**About this exercise**
Each line below containing the word "gmap" needs to be shown.

Data to examine Start Marker

(* ===== verification/MemHeapKernel.v ===== *)
(** * A memory heap as the system heap of the kernel (RT_USING_MEMHEAP_AS_HEAP)

    With a single memory heap, rt_malloc and rt_free of memheap.c keep what the kernel's
    objects and threads rely on (class [AllocatorLaws]), so the theorems on
    rt_object_allocate and rt_thread_create hold for it as they do for the small memory
    manager.  The last part shows rt_realloc with two heaps. *)
From stdpp Require Import base tactics numbers list gmap.
From S2P Require Import Prelude RtList Memory KString MemHeap MemHeapLayout MemHeapCorrect MemHeapResize.
From S2P Require Import Kernel KHeap.
Local Open Scope Z_scope.
Implicit Types (l : mh_layout) (h : headers).

Section system_heap.
Context (junk : Z -> rt_memheap_item) (system : Z) (contents : ptr -> nat -> Z).

Definition memheap_allocator : Allocator := {|
  heap := mhstate;
  malloc := fun size s => match mh_malloc junk system size s with Ok p s' => (p, s') | Fault _ => (RT_NULL, s) end;
  free := fun p s => match mh_free p s with Ok _ s' => s' | Fault _ => s end;
  garbage := contents
|}.

(** The system heap is the only one. *)
Definition only_heap (s : mhstate) : Prop := Forall (fun p => p = system) (mh_objects s).

Lemma alloc_others_none xs size s : Forall (fun p => p = system) xs -> alloc_others junk system xs size s = Ok RT_NULL s.
Proof. intros Hx. induction Hx as [|p xs -> _ IH]; simpl; [done|]. by rewrite Z.eqb_refl. Qed.

Lemma alloc_keeps_objects s m l fl size r s' :
  mh_inv s system m l fl -> 0 <= size <= 2 ^ 32 - 4 -> rt_memheap_alloc junk system size s = Ok r s' -> mh_objects s' = mh_objects s.
Proof.
  intros Hi Hs E.
  assert (wp (rt_memheap_alloc junk system size) (fun _ s' => mh_objects s' = mh_objects s) s) as Hw
    by (by eapply rt_memheap_alloc_spec).
  unfold wp in Hw. by rewrite E in Hw.
Qed.

Lemma free_keeps_objects s m l fl q n s' :
  mh_inv s system m l fl -> mh_block m l q n -> rt_memheap_free q s = Ok tt s' -> mh_objects s' = mh_objects s.
Proof.
  intros Hi Hb E. destruct (mh_block_split _ _ _ _ Hb) as (l1 & l2 & -> & ->).
  assert (wp (rt_memheap_free (mh_start_addr m + mh_total l1 + 24)) (fun _ s' => mh_objects s' = mh_objects s) s) as Hw
    by (by eapply rt_memheap_free_spec).
  unfold wp in Hw. by rewrite E in Hw.
Qed.

(** rt_malloc of a system with one heap is rt_memheap_alloc on it. *)
Lemma mh_malloc_only s m l fl size :
  only_heap s -> mh_inv s system m l fl -> 0 <= size <= 2 ^ 32 - 4 ->
  mh_malloc junk system size s = rt_memheap_alloc junk system size s.
Proof.
  intros Ho Hi Hs. destruct (alloc_blocks junk s system m l fl size Hi Hs) as (r & s' & m' & l' & fl' & E & _ & _ & _ & Hc).
  unfold mh_malloc. unfold mbind, M_bind at 1. rewrite E. destruct Hc as [(-> & -> & _)|(n & _ & _ & Hr & _)].
  - simpl. by apply alloc_others_none.
  - by rewrite (proj2 (Z.eqb_neq _ _) Hr).
Qed.

(** A block that rt_memheap_alloc returns is inside the area and not held. *)
Lemma alloc_fresh s m l fl live size r s' :
  mh_inv s system m l fl -> mh_holds m l live -> 0 <= size <= 2 ^ 32 - 4 -> rt_memheap_alloc junk system size s = Ok r s' ->
  r <> RT_NULL -> mh_start_addr m <= r < mh_start_addr m + mh_pool_size m /\ live !! r = None.
Proof.
  intros Hi Hh Hs E Hr. destruct (alloc_blocks junk s system m l fl size Hi Hs) as (r' & s1 & m1 & l1 & fl1 & E' & Hi1 & [S1 S2] & _ & Hc).
  rewrite E in E'. injection E' as <- <-. destruct Hc as [[? _]|(n & Hn & _ & _ & Hblk & Hd)]; [done|].
  assert (mh_block m1 l1 r n) as Hb by (apply Hblk; auto). pose proof (mh_block_range _ _ _ _ _ _ _ Hi1 Hb) as Hrg.
  rewrite S1, S2 in Hrg. split; [lia|]. destruct (live !! r) as [k|] eqn:El; [|done].
  destruct (Hh r k El) as (_ & k' & _ & Hbk). pose proof (mh_block_range _ _ _ _ _ _ _ Hi Hbk). specialize (Hd _ _ Hbk). lia.
Qed.

#[export] Instance memheap_allocator_laws : AllocatorLaws memheap_allocator.
Proof.
  refine {| heap_ok := fun (s : @heap memheap_allocator) live =>
              only_heap s /\ exists m l fl, mh_inv s system m l fl /\ mh_holds m l live;
            in_heap := fun (s : @heap memheap_allocator) q =>
              exists m, heaps s !! system = Some m /\ mh_start_addr m <= q < mh_start_addr m + mh_pool_size m |}.
  - intros s live size (Ho & m & l & fl & Hi & Hh) Hs. simpl. rewrite (mh_malloc_only s m l fl size Ho Hi Hs).
    destruct (alloc_blocks junk s system m l fl size Hi Hs) as (r & s' & _ & _ & _ & E & _). rewrite E. simpl.
    destruct (holds_alloc junk s system m l fl live size r s' Hi Hh Hs E) as (m' & l' & fl' & Hi' & [S1 S2] & _ & Hh').
    pose proof (mi_heap _ _ _ _ _ Hi) as Em. pose proof (mi_heap _ _ _ _ _ Hi') as Em'.
    assert (only_heap s') as Ho' by (unfold only_heap; by rewrite (alloc_keeps_objects s m l fl size r s' Hi Hs E)).
    split; [intros q; rewrite Em, Em'; split; intros (? & [= <-] & ?); eexists; (split; [done|]); congruence|].
    case_decide as Hr; [left; split; [done|]; split; [done|]; by exists m', l', fl'|]. right.
    destruct (alloc_fresh s m l fl live size r s' Hi Hh Hs E Hr).
    split_and!; [done|by exists m|done|done|by exists m', l', fl'].
  - intros s live q n (Ho & m & l & fl & Hi & Hh) Hq. simpl. unfold mh_free. destruct (Hh q n Hq) as (_ & k & _ & Hb).
    destruct (free_blocks s system m l fl q k Hi Hb) as (s' & _ & _ & _ & E & _). rewrite E.
    destruct (holds_free s system m l fl live q n s' Hi Hh Hq E) as (m' & l' & fl' & Hi' & [S1 S2] & _ & Hh').
    pose proof (mi_heap _ _ _ _ _ Hi) as Em. pose proof (mi_heap _ _ _ _ _ Hi') as Em'.
    split; [intros x; rewrite Em, Em'; split; intros (? & [= <-] & ?); eexists; (split; [done|]); congruence|].
    split; [unfold only_heap; by rewrite (free_keeps_objects s m l fl q k s' Hi Hb E)|by exists m', l', fl'].
  - intros s live q n r k (_ & m & l & fl & Hi & Hh) Hq Hr Hne. destruct (Hh q n Hq) as (_ & n' & ? & Hbn).
    destruct (Hh r k Hr) as (_ & k' & ? & Hbk). destruct (mh_block_apart _ _ _ _ _ _ _ _ _ Hi Hbn Hbk); lia.
Defined.
End system_heap.

(** ** A heap of 512 bytes *)

Module MemHeapDemo.
Definition junk (a : Z) : rt_memheap_item := mk_item a a a a a a.
Definition reset : mhstate := mk_mhstate ∅ [] ∅ (list_to_map ((fun a => (a, 7)) <$> seqZ 4096 2048)).
Definition s0 : mhstate := run (rt_memheap_init junk 256 4096 514) reset.
Definition s1 : mhstate := run (rt_memheap_alloc junk 256 100) s0.
Definition s2 : mhstate := run (rt_memheap_alloc junk 256 40) s1.

Lemma reset_bytes a v : mh_bytes reset !! a = Some v <-> 4096 <= a < 6144 /\ v = 7.
Proof.
  assert (NoDup (((fun a => (a, 7)) <$> seqZ 4096 2048).*1)) as Hnd.
  { rewrite <- list_fmap_compose. apply NoDup_fmap_2; [by intros ??|apply NoDup_seqZ]. }
  split.
  - intros (x & [= -> ->] & Hx%elem_of_seqZ)%elem_of_list_to_map_2%list_elem_of_fmap. split; [lia|done].
  - intros [Ha ->]. apply elem_of_list_to_map_1; [done|]. apply list_elem_of_fmap. exists a. split; [done|]. apply elem_of_seqZ. lia.
Defined.

Lemma place0 : mh_place 256 4096 514.
Proof.
  assert (RT_ALIGN_DOWN 514 4 = 512) as E by (vm_compute; reflexivity).
  split; rewrite ?E; unfold RT_NULL, free_header; try lia; vm_compute; done.
Defined.

Lemma heap0_init : rt_memheap_init junk 256 4096 514 reset = Ok RT_EOK s0.
Proof. apply run_result. vm_compute. reflexivity. Defined.

Lemma heap0_reach : mh_reach junk 256 4096 514 s0 ∅.
Proof.
  eapply mr_init; [exact place0| |intros a v [_ ->]%reset_bytes; lia|exact heap0_init].
  intros a Ha. exists 7. apply reset_bytes. vm_compute RT_ALIGN_DOWN in Ha. lia.
Defined.

Lemma s1_alloc : rt_memheap_alloc junk 256 100 s0 = Ok 4120 s1.
Proof. apply (run_result (rt_memheap_alloc junk 256 100) s0 4120). vm_compute. reflexivity. Defined.
Lemma s2_alloc : rt_memheap_alloc junk 256 40 s1 = Ok 4244 s2.
Proof. apply (run_result (rt_memheap_alloc junk 256 40) s1 4244). vm_compute. reflexivity. Defined.

Lemma heap2_reach : mh_reach junk 256 4096 514 s2 {[4120 := 100; 4244 := 40]}.
Proof.
  assert (mh_reach junk 256 4096 514 s1 {[4120 := 100]}) as R1.
  { apply (mr_alloc _ _ _ _ s0 ∅ 100 4120 s1); [exact heap0_reach|lia|exact s1_alloc]. }
  replace {[4120 := 100; 4244 := 40]} with (if decide (4244 = RT_NULL) then {[4120 := 100]} else <[4244 := 40]> ({[4120 := 100]} : gmap Z Z)).
  - apply (mr_alloc _ _ _ _ s1 {[4120 := 100]} 40 4244 s2); [exact R1|lia|exact s2_alloc].
  - vm_compute. reflexivity.
Defined.

Lemma memheap_safe_witness :
  4120 mod 4 = 0 /\ 4096 + 24 <= 4120 /\ 4120 + 100 + 24 <= 4096 + 514 /\ 4120 + 100 <= 4244 /\
  (exists s', rt_memheap_free 4120 s2 = Ok tt s') /\ exists r s', rt_memheap_realloc junk 256 4120 300 s2 = Ok r s'.
Proof.
  destruct (memheap_safe junk 256 4096 514 s2 _ heap2_reach) as (H1 & H2 & _ & H4 & H5).
  destruct (H1 4120 100 eq_refl) as (A1 & A2 & A3 & _).
  destruct (H2 4120 100 4244 40 eq_refl eq_refl ltac:(lia)) as [A4|A4]; [|lia].
  split_and!; [done|lia|lia|lia|by apply (H4 4120 100)|by apply (H5 4120 100)].
Defined.

Lemma heap0_inv : exists m l fl, mh_inv s0 256 m l fl /\ mh_data s0 m.
Proof. destruct (mh_reach_safe _ _ _ _ _ _ heap0_reach) as (m & l & fl & Hi & Hd & _). eauto. Defined.

(** The request is served: the other case is excluded by the result. *)
Lemma rt_memheap_alloc_correct_witness :
  exists m' l' fl' n, mh_inv s1 256 m' l' fl' /\ 100 <= n /\ mh_block m' l' 4120 n.
Proof.
  destruct heap0_inv as (m & l & fl & Hi & _).
  destruct (rt_memheap_alloc_correct junk s0 256 m l fl 100 Hi ltac:(lia)) as (r & s' & m' & l' & fl' & E & Hi' & _ & _ & Hc).
  rewrite s1_alloc in E. apply Ok_inj in E as [<- <-]. destruct Hc as [[? _]|(n & Hn & _ & _ & Hb & _)]; [done|].
  exists m', l', fl', n. split_and!; [done|done|]. apply Hb. by right.
Defined.

Lemma memheap_alloc_free_witness :
  exists m l fl s'' m'' fl'', mh_inv s0 256 m l fl /\ rt_memheap_free 4120 s1 = Ok tt s'' /\ mh_inv s'' 256 m'' l fl''.
Proof.
  destruct heap0_inv as (m & l & fl & Hi & _).
  destruct (memheap_alloc_free_roundtrip junk s0 256 m l fl 100 4120 s1 Hi ltac:(lia) s1_alloc ltac:(done)) as (s'' & m'' & fl'' & E & Hi'' & _).
  exists m, l, fl, s'', m'', fl''. split_and!; [exact Hi|exact E|exact Hi''].
Defined.

(** The block behind 4120 is in use, so it moves, with its bytes. *)
Lemma rt_memheap_realloc_correct_witness :
  exists m l n s', mh_block m l 4120 n /\ rt_memheap_realloc junk 256 4120 200 s2 = Ok 4308 s' /\ mh_bytes s' !! 4308 = mh_bytes s2 !! 4120.
Proof.
  destruct (mh_reach_safe _ _ _ _ _ _ heap2_reach) as (m & l & fl & Hi & Hd & Hh & _).
  destruct (Hh 4120 100 eq_refl) as (_ & n & Hn & Hb).
  destruct (rt_memheap_realloc_correct junk s2 256 m l fl 4120 n 200 Hi Hd Hb ltac:(lia)) as (r & s' & m' & l' & fl' & E & _ & _ & _ & Hc).
  pose proof (run_result (rt_memheap_realloc junk 256 4120 200) s2 4308 ltac:(vm_compute; reflexivity)) as E'. rewrite E' in E.
  apply Ok_inj in E as [Er Es]. rewrite Es in E'. clear Es. exists m, l, n, s'. split; [exact Hb|]. split; [exact E'|].
  destruct Hc as [[Er' _]|Hm]; [rewrite Er' in Er; discriminate Er|]. unfold mh_moved in Hm. destruct Hm as (k & _ & Hcp & _). rewrite <- Er in Hcp.
  apply (Hcp 0). lia.
Defined.

(** A request for all available bytes fails although one free block has exactly that size. *)
Example alloc_all_fails :
  match rt_memheap_alloc junk 256 464 s0, heaps s0 !! 256 with
  | Ok r _, Some m => r = RT_NULL /\ mh_available_size m = 464
  | _, _ => False
  end.
Proof. vm_compute. done. Qed.

(** A size close to 2^32 wraps in [newsize + RT_MEMHEAP_MINIALLOC]: rt_memheap_realloc reports
    success although the area has 512 bytes. *)
Example realloc_size_wraps :
  result (rt_memheap_realloc junk 256 4120 (2 ^ 32 - 12)) s1 = Some 4120.
Proof. vm_compute. done. Qed.

(** rt_realloc that has to go to another heap copies the block and does not free the old
    one: 100 bytes of the first heap stay in use with no pointer to them. *)
Definition two_heaps : mhstate := run (rt_memheap_init junk 600 5120 1000) s1.
Example realloc_other_heap_leaks :
  match mh_realloc junk 256 4120 600 two_heaps with
  | Ok r s => r = 5144 /\ heaps s !! 256 = heaps two_heaps !! 256 /\ items s !! 4096 = items two_heaps !! 4096
  | Fault _ => False
  end.
Proof. vm_compute. done. Qed.
End MemHeapDemo.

Data to examine End Marker

**Answer to this exercise**
From stdpp Require Import base tactics numbers list gmap.
  replace {[4120 := 100; 4244 := 40]} with (if decide (4244 = RT_NULL) then {[4120 := 100]} else <[4244 := 40]> ({[4120 := 100]} : gmap Z Z)).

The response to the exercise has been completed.